At one time I used to meet rather sad men who seemed not very talented at anything who would tell me that their prayer group had prayed and it seemed as if God had chosen them to have "a music ministry". Invariably this menat that the poor individual would then sing with great gusto and strum his guitar's three chords on every occassion, never improving.
Lately I have met a few people who tell me they have "a prayer ministry" and on occassion I have met people who received the services of someone's "prayer ministry". Now, all Christians are called to pray and to pray for others. I would delight in someone saying rosaries and the psalter, especially the penitential psalms for me or offer the Holy Communion for me and devote a couple of hours before the Blessed Sacrament for me, if they were to offer up sufferings and undertake various other acts of penance, I would be thrilled. That would be a real prayer ministry.
But terms like "prayer ministry" seem to be about a power relationship, where someone who claims a certain charismatic power excercises it over someone who seems to be in need or simply someone they determine is in need.
To me it seems profoundly un-Catholic. I am not sure what happened in the dim and distant past. I don't know how the ancient ministry of exorcist operated. The Catholic Church has always stressed that the prime actor in its rites is always Christ, never the individual minister, hence the insistance on "doing the red and saying the black". This is actually an important theological isssue that the Church has safeguarded down the centuries.
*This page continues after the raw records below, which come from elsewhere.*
(* ===== verification/Prelude.v ===== *)
(** * A verification of the core of nginx 1.0.15

    The sources are under src/nginx-1.0.15/src; the names of the definitions are those of
    the C functions, structures and labels wherever they exist.  The build that is modelled
    is the one of a 64-bit little-endian Unix (LP64, x86), without NGX_THREADS and
    NGX_DEBUG; log calls have no effect on what is modelled and are left out.  Integers are
    [Z] with the wrap-around of their C type written out ([u8], [u16], [u32], [u64], [s64]);
    where the C text relies on a wrap that the standard leaves undefined (signed overflow),
    the model has the wrap of the usual compilers.

    ** How C is read

    - A buffer is the list of its bytes and a pointer into it an offset, [-1] for NULL
      ([at_], [rd], [slice] below).  In the functions on C strings a pointer is the list of
      the bytes from it on (CString).  Where an access outside of the memory is possible and
      matters, the function returns [None] for it; [attempt] below also has the [error] of
      functions that return NGX_ERROR.
    - A loop "for (p = b->pos; p < b->last; p++) switch (state)" is a step function on a
      state, and [scan] below runs it: what is said once of [scan] (two pieces of input,
      runs of bytes, invariants) is used for every parser.
    - A structure is a Record, an assignment to a member the notation [r <| f := v |>].
    - Linked structures with shared nodes (queues, trees) live in a heap: Memory has the
      heap, programs on it, a separation logic for the Iris proof mode and weakest
      preconditions for total correctness.  Hash tables, whose elements are packed bytes,
      live in blocks of bytes (Bytes).
    - Loops that are not structural take fuel.  Every such loop has a theorem that the fuel
      its caller gives is enough (the name of the bound is in the file): lengths of the
      input for the parsers, logarithms of the size for the trees, the number of pages, the
      product of phases and redirects for the phases, the number of tries for the balancing.
    - Code outside of the repository, and modules called through pointers, are arguments or
      type classes: [MethodCmp] (the two builds of the comparison macros), [Handlers] (the
      handlers of timers), [Comparator] (the order that a queue is sorted by), [KeyOrder]
      and [OrderedTree] (what a red-black tree promises to a client such as the timers),
      [TreeOps] (insertion into and deletion from the tree of limit_req), [Server] (the
      handlers of the modules, the configuration and the files a request is served with).

    ** The files, and what they show

    Parsing of requests and responses (src/http/ngx_http_parse.c)
    - HttpRequest, RequestLine, RequestLineFacts, RequestLineText: the request line.  A line
      that arrives in pieces is parsed as one that arrives at once; the pointers that are
      left are ordered and inside; a well-formed line is accepted with its fields.
    - ComplexUri, ComplexUriSpec: the normalisation of a URI.  It returns, its result has no
      "." and ".." left, and is the path that decoding, splitting and resolving gives.
    - HeaderLine, HeaderLineFacts, StatusLine: header and status lines, as above.
    - UriArgs: unsafe URIs, arguments, cookies.

    Text and numbers (src/core/ngx_string.c, ngx_times.c, src/http/ngx_http_parse_time.c)
    - CString, Numbers, Base64, Utf8, Escape: searches against their definition, round
      trips, the texts that are refused, lengths.
    - Sprintf: the formatted output without floating point; it never writes past its end.
    - Times, Calendar, TimesText, TimesParse, DateText: the Gregorian calendar against its
      definition by years and months; dates that are written are read back; the parser accepts
      exactly the texts of three formats, with the seconds of their dates.

    Data structures (src/core)
    - Memory, Queue: doubly linked lists; the sort is stable.
    - RbTree, RbTreeSpec, RbTreeInsert, RbTreeDelete, RbTreeRemove, RbTreeOrder: red-black
      trees; both operations keep order, colours and heights, in logarithmic time.
    - EventTimer (src/event/ngx_event_timer.c): timers over any [OrderedTree].
    - Bytes, HashKey, HashTable, HashTableSpec: the hash tables as they lie in memory, up
      to: the table that ngx_hash_init builds is the map of the names it is given.
    - RadixTree, RadixTreeSpec: radix trees as maps from prefixes.
    - Crc: the table-driven sums against the definition by polynomials.

    Serving (src/http)
    - Locations, LocationsSpec: from the location directives to the location of a path,
      through the sorted queue, the grouping and the tree.
    - Phases, PhasesSpec: the array of phase handlers, its engine, redirects and named
      locations; running the array is running the phases by name; no request passes the
      access phase without leave.
    - LimitReq, LimitReqSpec: the request rate: the zone is a map, and in every window of
      time no key gets more than its rate and burst and one more a minute, while the zone
      has memory for its entries and the keys are shorter than 256 bytes.
    - RoundRobin, RoundRobinSpec, RoundRobinRequest: the balancing of upstream servers:
      every call answers inside its arrays, of several servers with a usable one; without
      servers for backup the retries ask none twice; among healthy servers the weights are
      respected.

    Names (src/core/ngx_resolver.c)
    - Resolver, ResolverSpec: DNS queries and responses as bytes: what is read and written
      outside of the memory, which responses are believed, and that names and addresses
      survive the way to the server and back.

    Addresses (src/core/ngx_inet.c, src/http/modules/ngx_http_access_module.c)
    - Inet, InetSpec: addresses as text and back, for IPv4 and IPv6.
    - NetworkSpec: networks as text, and the addresses they match, bit for bit.
    - Access: the allow and deny directives: the first that covers the client decides.

    Byte ranges (src/http/modules/ngx_http_range_filter_module.c, src/core/ngx_buf.h)
    - Range: the parser of the header Range, the header filter and the body filter.
    - RangeSpec: what the texts of a header ask for and when the parser grants it.
    - RangeBody: chains of buffers in memory and in files, and the bytes that go through.
    - RangeFilter: from the header of a request to the header and the bytes of the response,
      for one range and for several.

    Theorems of the form "..._roundtrip", "..._resume", "..._spec", "..._refines" are the
    statements for users of a component; the lemmas before them follow the code.  The
    examples next to a theorem are concrete runs, several of them runs in which the code
    does what it should not (listed as findings).

    ** Not modelled

    - System calls and what only sequences them: sockets, files, processes, the event loop
      and its modules, signals, shared memory, the cache of open files, sendfile.
    - Pools, slabs and locks: allocation is an argument that may fail where the code handles
      the failure.
    - Libraries: PCRE (an argument of the location search), OpenSSL, zlib, MD5.
    - The handlers that are driven by the events of connections (ngx_http_request.c,
      ngx_http_upstream.c and the upstream modules, the mail handlers, the filters with
      their chains of buffers), variables and scripts, and the directives of the modules:
      their states are mostly connections and chains; the parsers and tables that they are
      built on are modelled.
    - Inside the components: "%f" of ngx_vslprintf (floating point), the cached time strings
      (memory barriers), the wildcard tables of ngx_hash.c, the sessions of TLS of the
      balancing. *)
From stdpp Require Export base list option numbers sets.
From Stdlib Require Export ZArith Lia.
From Stdlib Require Strings.Byte Strings.String.
Export String.StringSyntax.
The priest or other minister is God's servant, God is certainly not his.
There is a real pastoral danger, of spiritual abuse, in what is often spoken of as "prayer ministry" or as it often becomes "deliverance ministry".
"I just want to bring before you, Lord, X who is suffering from the spirit of Z", has so many tightly packed theological, spiritual, psychological and emotional implications. For its Sacred Ministers at least within its rites the Church forbids ancd condemns this type of thing, yet it is very prevalent amongst many charismatic lay people, religious, hospital, even school chaplains, extra-ordinary ministers of Holy Communion.
I heard recently of a female religious with "prayer ministry" who seemed to be using her own version of the Rite of Exorcism, forbidden to anyone but the diocesan exorcist. I don't know what effect it had on her subjects but she seemed rather damaged by what she had been doing. This stuff doesn't come from the Catholic Church, it is entirely Protestant and very dangerous.